Showing results for 
Search instead for 
Do you mean 
Reply
LinkedOut
Posts: 11
Registered: ‎12-30-2011

Urgent: WPS vulnerability fix ETA?

As others have posted (forum link), the WPS protocol contains a design flaw for which now an exploit is in the wild with freely downloadable exploits. All WPS enabled WiFi routers are vulnerable to this, as far as I know including all Linksys ones.

 

Basically right now anyone can crack pretty much every modern WiFi router out there within hours, unless they have provisions to switch WPS off. Unfortunately many models don't have this capability at all (my WRT160N still accepts WPS when setting the router to manual).

 

When can we expect firmware updates addressing this issue? I'm particularly interested in WRT160Nv3.

LinkedOut
Posts: 11
Registered: ‎12-30-2011

Re: Urgent: WPS vulnerability fix ETA?

Summary from other thread:

 

- WPS contains unfixable design flaw

- WPS cannot be switched off on several routers at all, which means they are vulnerable as long as they are switched on

- no word from manufacturers on what they are planning to do

bsteener
Posts: 7
Registered: ‎01-07-2012

Re: Urgent: WPS vulnerability fix ETA?

This is a major vulnerability. Not being able to disable WPS is a major design failure. It would be nice to get a statement from Cisco about their plans to address this. About all you can do to protect yourself is disable wireless entirely and wait for a patch
somms
Posts: 129
Registered: ‎03-20-2008

Re: Urgent: WPS vulnerability fix ETA?

[ Edited ]

bsteener wrote:
This is a major vulnerability. Not being able to disable WPS is a major design failure. It would be nice to get a statement from Cisco about their plans to address this. About all you can do to protect yourself is disable wireless entirely and wait for a patch

Patch is avail immediately at least for the E4200V1 (NOT the E4200V2) in the form of more robust and secure open source firmware like Tomato or DD-WRT which does not contain WPS:  http://www.dd-wrt.com/phpBB2/viewtopic.php?t=149251



FTTH

Member of the Professional Aviation Safety Specialists Union!
bsteener
Posts: 7
Registered: ‎01-07-2012

Re: Urgent: WPS vulnerability fix ETA?

That is a good idea, thanks. I see my e3200 is supported. Looks like I need to do some reading.
somms
Posts: 129
Registered: ‎03-20-2008

Re: Urgent: WPS vulnerability fix ETA?

 

 

http://vimeo.com/34667806?pg=embed&sec=34667806

 

A demonstration of Tactical Network Solutions' commercial Reaver Pro product cracking a WPA-encrypted wireless network.



FTTH

Member of the Professional Aviation Safety Specialists Union!
Expert
sabretooth
Posts: 5,311
Registered: ‎11-11-2008

Re: Urgent: WPS vulnerability fix ETA?

Well the good thing about this is that there are no roving bands of folks with a Linux machines driving around in cars trying to crack your WPS so they can logon your network to order from Pizza Hut.  Give it a few weeks to see what happens.

somms
Posts: 129
Registered: ‎03-20-2008

Re: Urgent: WPS vulnerability fix ETA?


sabretooth wrote:

Well the good thing about this is that there are no roving bands of folks with a Linux machines driving around in cars trying to crack your WPS so they can logon your network to order from Pizza Hut.  Give it a few weeks to see what happens.
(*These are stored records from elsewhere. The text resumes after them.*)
Lemma system_of_spawned (m : Mixed W) (p : Impl W) (i : nat) (strand : Z) (e : Event) (sync : option StopToken) :
  system_of c (mx_spawned m p i strand e sync) = spawned (system_of c m) p i strand e.
Proof.
  unfold system_of, mx_spawned, spawned. simpl. rewrite map_delete, map_app.
  by destruct (pool_is_stopped p), sync; rewrite ?map_app.
Qed.

Lemma system_of_begun (m : Mixed W) (i : nat) (job : Job) :
  system_of c (mx_begun m i job) = begun (system_of c m) i job.1.1 job.1.2.
Proof. destruct job as [[k e] sync]. unfold system_of, mx_begun, begun. simpl. by rewrite map_delete, map_app. Qed.

Lemma system_of_finished (m : Mixed W) (p : Impl W) (i : nat) (strand : Z) (e : Event) sync (id : Z) (d : option Decision) :
  system_of c (mx_finished m p i (strand, e, sync) id d)
    = ended (system_of c m) p i strand e (Some (default (unemitted c e id) d)).
Proof. unfold system_of, mx_finished, ended. simpl. by rewrite map_delete, map_app. Qed.

Lemma system_of_checked (m : Mixed W) (p : Impl W) (e : Event) (sync : option StopToken) :
  system_of c (mx_checked m p e sync) = checked (system_of c m) p e.
Proof. unfold system_of, mx_checked, checked. simpl. by rewrite map_app. Qed.

Lemma system_of_pool_stop (m : Mixed W) (p : Impl W) : system_of c (mx_pool_stop m p) = pool_stop (system_of c m) p.
Proof. unfold system_of, mx_pool_stop, pool_stop. simpl. by rewrite map_app. Qed.

Lemma system_of_next (m : Mixed W) (i : nat) (strand : Z) :
  mx_next_on_strand m i strand -> next_on_strand (system_of c m) i strand.
Proof.
  intros [Hfirst Hfree]. split.
  - intros j t Hj Ht. unfold system_of in Ht. simpl in Ht. change (map strip (mx_tasks m)) with (strip <$> mx_tasks m) in Ht.
    apply list_lookup_fmap_Some in Ht as (x & -> & Hx). by apply (Hfirst j x).
  - intros x Hx. simpl in Hx. apply list_elem_of_fmap in Hx as (y & -> & Hy). by apply (Hfree y).
Qed.

End CoreLemmas.

(** ** Lemmas: the calls *)

Section CallStepLemmas.

Context {W : Type} `{TimedWorkers W} `{StdSort} `{StdHash}.
Variable c : PipelineConfig W.

Lemma emit_process_returns (es : EmitStage W) (d : Decision) (w w' : W) x :
  calls_ok c -> es_config es = cfg_emit c -> emit_process es d w = (Some x, w') ->
  exists o es', x = Returned (o, es') /\ es_config es' = cfg_emit c.
Proof.
  intros (_ & Hr & Ht) He Hrun. unfold emit_process, bindM, retM in Hrun. rewrite He in Hrun.
  destruct (steady_now w) as [t w2]. destruct (emit_targets_ends _ _ d Hr Ht w2) as (rs & bits & drops & Heq & _).
  destruct (emit_targets _ _ _ d w2) as [y w3]. simpl in Heq. subst y. destruct (steady_now w3) as [t' w4].
  injection Hrun as <- _. by eexists _, _.
Qed.

Lemma sync_run_no_throw (id : Z) (e : Event) (w w' : W) (r : run_result) next :
  stages_ok (make_stages c) -> run_event c (make_stages c) true id e w = (r, w') -> after_stages r = Some next ->
  next = CoRejects \/ exists d, next = CoDecides d.
Proof.
  intros Hok Hr Hn. destruct (event_is_valid e) eqn:Hv.
  - destruct (run_event_decides c (make_stages c) true id e w Hok (fun _ => Hv)) as (d & Hd & _).
    rewrite Hr in Hd. simpl in Hd. subst r. injection Hn as <-. right. by eexists.
  - destruct (run_event_rejects c (make_stages c) id e w Hv) as (d & Hd & _).
    rewrite Hr in Hd. simpl in Hd. subst r. injection Hn as <-. by left.
Qed.

(** A coroutine whose stages are over knows why. *)
Definition call_inv (id : Z) (e : Event) (s : SyncCall) : Prop :=
  sync_inv c id e s /\ (coroutine s = CoEnded -> sc_done (ctx s) = true \/ sc_cancelled (ctx s) = true).
#[export] Instance in_range_dec tenant entity window lo hi k : base.Decision (in_range tenant entity window lo hi k).
Proof. unfold in_range. apply _. Defined.

(** A sum of doubles, added in some order and grouping. *)
Inductive float_sum : list float64 -> float64 -> Prop :=
| sum_none : float_sum [] f64_zero
| sum_one x : float_sum [x] x
| sum_both l1 l2 x1 x2 : float_sum l1 x1 -> float_sum l2 x2 -> float_sum (l1 ++ l2) (f64_add x1 x2)
| sum_order l l' x : l ≡ₚ l' -> float_sum l x -> float_sum l' x.

(** The rows of the files a glob matches. *)
Definition files_rows (glob : string -> bool) (files : gmap string (list (WindowKey * WindowValue)))
    : list (WindowKey * WindowValue) :=
  flat_map snd (filter (fun pl => glob pl.1 = true) (map_to_list files)).

(** The rows a statement that succeeds gives on a table. *)
Definition rows_of (s : statement) (t : window_table) (rows : list (list sql_value)) : Prop :=
  match s with
  | SelectRow k =>
      rows = match t !! bound_key k with
             | Some v => [[VDouble (wv_aggregate v); VUbigint (wv_version v)]]
             | None => []
             end
  | SelectAll => rows ≡ₚ map row_of (map_to_list t)
  | OldEpochs cutoff =>
      exists es, rows = map (fun e => [VUbigint e]) es /\ NoDup es /\
        forall e, e ∈ es <-> e < cutoff /\ exists k v, t !! k = Some v /\ wk_epoch k = e
  | SumWarm tenant entity window lo hi =>
      exists x, rows = [[VDouble x]] /\
        float_sum (map (fun kv => wv_aggregate kv.2)
          (filter (fun kv => in_range (c_str tenant) (c_str entity) (c_str window) lo hi kv.1) (map_to_list t))) x
  | _ => True
  end.

(** Transactions belong to the hot connection and do not nest; the flush of old
    epochs is followed between them. *)
Definition allowed (s : statement) (saved : option window_table) : Prop :=
  match s with
  | Begin | OldEpochs _ | CopyEpoch _ _ | DeleteEpoch _ => saved = None
  | Commit => is_Some saved
  | _ => True
  end.

Class DuckDbLaws (W : Type) `{Clock W} `{DuckDbEngine W} : Type := {
  db_table : W -> window_table;                 (** what the hot connection sees *)
  db_saved : W -> option window_table;          (** the table before its transaction *)
  db_files : W -> gmap string (list (WindowKey * WindowValue));  (** parquet files *)
  db_reliable : W -> Prop;                      (** nothing fails from here on *)
  db_same : W -> W -> Prop := fun w w' =>
    db_table w' = db_table w /\ db_saved w' = db_saved w /\ db_files w' = db_files w /\
    (db_reliable w -> db_reliable w');
  db_visible : connection -> W -> window_table := fun c w =>
    match c with HotConn => db_table w | _ => default (db_table w) (db_saved w) end;
  law_connect : forall c w, db_same w (duck_connect c w).2 /\ (db_reliable w -> (duck_connect c w).1 = true);
  law_directories : forall d w, db_same w (create_directories d w).2;
  law_has_parquet : forall d w, db_same w (has_parquet d w).2;
  law_prepare : forall c s w, db_same w (duck_prepare c s w).2 /\ (db_reliable w -> (duck_prepare c s w).1 = true);
  law_system_now : forall w, db_same w (system_now w).2;
  law_begin_nested : forall c w, is_Some (db_saved w) ->
    has_value (duck_execute c Begin w).1 = false /\ db_same w (duck_execute c Begin w).2;
  law_execute : forall c s w, allowed s (db_saved w) ->
    let '(r, w') := duck_execute c s w in
    (db_reliable w -> has_value r = true /\ db_reliable w') /\
    (forall p, match s with CopyEpoch _ path => p <> path | _ => True end -> db_files w' !! p = db_files w !! p) /\
    match r with
    | Ok res =>
        rows_of s (db_visible c w) (sr_rows res) /\
        (db_table w', db_saved w', sr_changed res) = table_after s (db_table w) (db_saved w) /\
        match s with
        | CopyEpoch e path => exists l, db_files w' !! path = Some l /\
            l ≡ₚ filter (fun kv => wk_epoch kv.1 = e) (map_to_list (db_table w))
        | _ => True
        end
    | Unexpected _ =>
        match s with
        | Commit => (db_table w' = db_table w /\ db_saved w' = db_saved w) \/
                    (Some (db_table w') = db_saved w /\ db_saved w' = None)
        | Rollback => (db_table w' = db_table w /\ db_saved w' = db_saved w) \/
                      (Some (db_table w') = db_saved w /\ db_saved w' = None)
        | _ => db_table w' = db_table w /\ db_saved w' = db_saved w
        end
    end
}.

(** What is stored for good. *)
Definition committed {W : Type} `{DuckDbLaws W} (w : W) : window_table := default (db_table w) (db_saved w).
#[global] Arguments committed : simpl never.

(** Keys that reach the database unchanged. *)
Definition sql_key (k : WindowKey) : Prop := bound_key k = k.

Section Store.

Context {W : Type} `{DuckDbLaws W}.

(** The operations as a store object over the world. *)
#[export] Instance duck_store : StateStore (W * DuckDbWindowStore) := {
  store_get := fun k '(w, x) => let '(r, w') := duck_get x k w in (r, (w', x));
  store_cas := fun k e n '(w, x) => let '(r, w') := duck_compare_and_swap x k e n w in (r, (w', x));
  store_expire := fun k '(w, x) => let '(r, w') := duck_expire x k w in (r, (w', x));
  store_available := fun '(_, x) => dd_available x
}.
http://www.wired.com/threatlevel/2011/07/hacking-neighbor-from-hell/

 

If I was still running stock linksys firmware, I would be more concerned about the next-door disgruntled neighbor or script kiddie myself then roving mobs!:smileywink:

 



FTTH

Member of the Professional Aviation Safety Specialists Union!
Expert
sabretooth
Posts: 5,311
Registered: ‎11-11-2008

Re: Urgent: WPS vulnerability fix ETA?

Luckily that's one in a million.   It just doesn't happen as much as you think.  It makes the news and people 'play with it' to see if they can crack security codes.  Why?  It's fun.  Can you get in trouble?  Yes, and you know you can if you can 'crack the code' and use it for malicious circumstances.

 

Anyhow, I'd be more worried about folks that run NO security what-so-ever.   Folks who should be of slight concern is in apartment buildings and  college dorms where it would be more prevalent.   This is not to say that it won't happen now.  Most people will never hear of this issue.  And you can bet every post on vendor's forums will tell everyone to upgrade their firmware when a fix is out.  How many will upgrade?  Only 21.4% (my guess).

RogerSC
Posts: 482
Registered: ‎08-01-2009

Re: Urgent: WPS vulnerability fix ETA?

Well, the WPS fix firmware may come with other fixes that people have been waiting for, so that 21.4% may go as high as 21.8% *smile*.